DU Version 12.0, set to be implemented during the weekend of Jan. 11, 2025, will “leverage new sources of data to keep up with changing borrower profiles and better serve current borrowers,” according to a blog post by Steve Holden, senior vice president of single-family analytics at Fannie, on Fannie’s website. As part of the updates to DU’s risk factor considerations, Fannie will no longer consider the composition of revolving debts within a borrower’s total monthly expenses or evaluate a borrower’s valuable income. Holden said that such factors weren’t impactful enough to include after all other risk factors were assessed.
Fannie is also “adjusting how we evaluate debt composition” for student loan debt to reflect its finding that borrowers with student loan debt actually perform better than borrowers without it, assuming other risk factors were held constant.
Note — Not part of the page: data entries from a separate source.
(** [p] is an open inode [i] of a file whose on-disk inode is [d], in a file
    system whose free map is consistent. *)
Record file_ok s (p : Z) (i : inode) (d : inode_disk) : Prop := {
  fo_map : map_inv s;
  fo_opened : opened s p i d;
  fo_tail : zero_tail (dview s) d;
  fo_sectors : file_sectors s (sector i) d;
  fo_sector : sector i ≤ 20000000 }.

(** The disk has room for the file to grow to [len] bytes. *)
Definition room s (d : inode_disk) (len : Z) : Prop := has_free s (sectors_needed (length_ d) len).

Lemma inode_read_at_ok s p i d buf size off :
  opened s p i d → sector i ≤ 20000000 → 0 ≤ off < length_ d → 0 ≤ size →
  size ≤ Z.of_nat (length buf) →
  let n := size `min` (length_ d - off) in
  ∃ s', inode_read_at p buf size off s
        = Ok ((n, splice 0 (take (Z.to_nat n) (drop (Z.to_nat off) (content (dview s) d))) buf), s') ∧
        evolves s s' (dview s).
Proof.
  intros H Hsec Hoff Hsize Hbuf n. unfold inode_read_at.
  rewrite (bind_Ok _ _ _ _ _ (load_inode_ok _ _ _ (op_inode _ _ _ _ H))).
  rewrite (proj2 (Z.ltb_ge _ _)) by done.
  destruct (read_inode_ok _ _ _ _ H) as (data & s1 & E1 & Hd & Hev1 & H1).
  rewrite (bind_Ok _ _ _ _ _ E1), Hd, (proj2 (Z.leb_gt _ _)) by lia.
  rewrite (bind_Ok _ _ s1 buf s1) by done. pose proof (io_len _ _ _ _ (op_ok _ _ _ _ H)).
  destruct (read_loop_ok (Z.to_nat size) s1 p i d buf size off 0) as (s2 & E2 & Hev2);
    [done|eval_pow2; lia|lia..|].
  rewrite E2, (ev_view _ _ _ Hev1) in *. exists s2. split; [|by eapply evolves_trans].
  replace (0 `max` (size `min` (length_ d - off))) with n by lia. done.
Qed.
And Fannie is now considering first-time homebuyer status as a mitigating factor, since first-time homebuyers performed better than repeat buyers of similar debt levels and risk factors.
The use of rent payment history data is also being expanded to include rent reported on a credit report. Fannie began encouraging multifamily property owners to report rental payments to credit bureaus in 2022; Holden said that Fannie believes adding this data to the pool will more than double credit availability to borrowers compared to just using bank statement data from 12-month asset verification reports, which the GSE began utilizing in 2021.
Finally, Fannie has increased eligibility for a cash flow assessment, previously only available to borrowers who do not have a credit score. With the update, all borrowers will be eligible.
According to Holden, the new features have improved the GSE’s ability to rank loan application riskiness by 14%.
“This improvement in model accuracy gives us confidence that we and our credit partners can rely on the DU Risk Assessment through all market cycles. Stakeholders may observe that some loans will now receive an Approve/Eligible recommendation that would have previously received an Approve/Ineligible or Refer with Caution recommendation, and vice versa, when compared to the current version of DU.”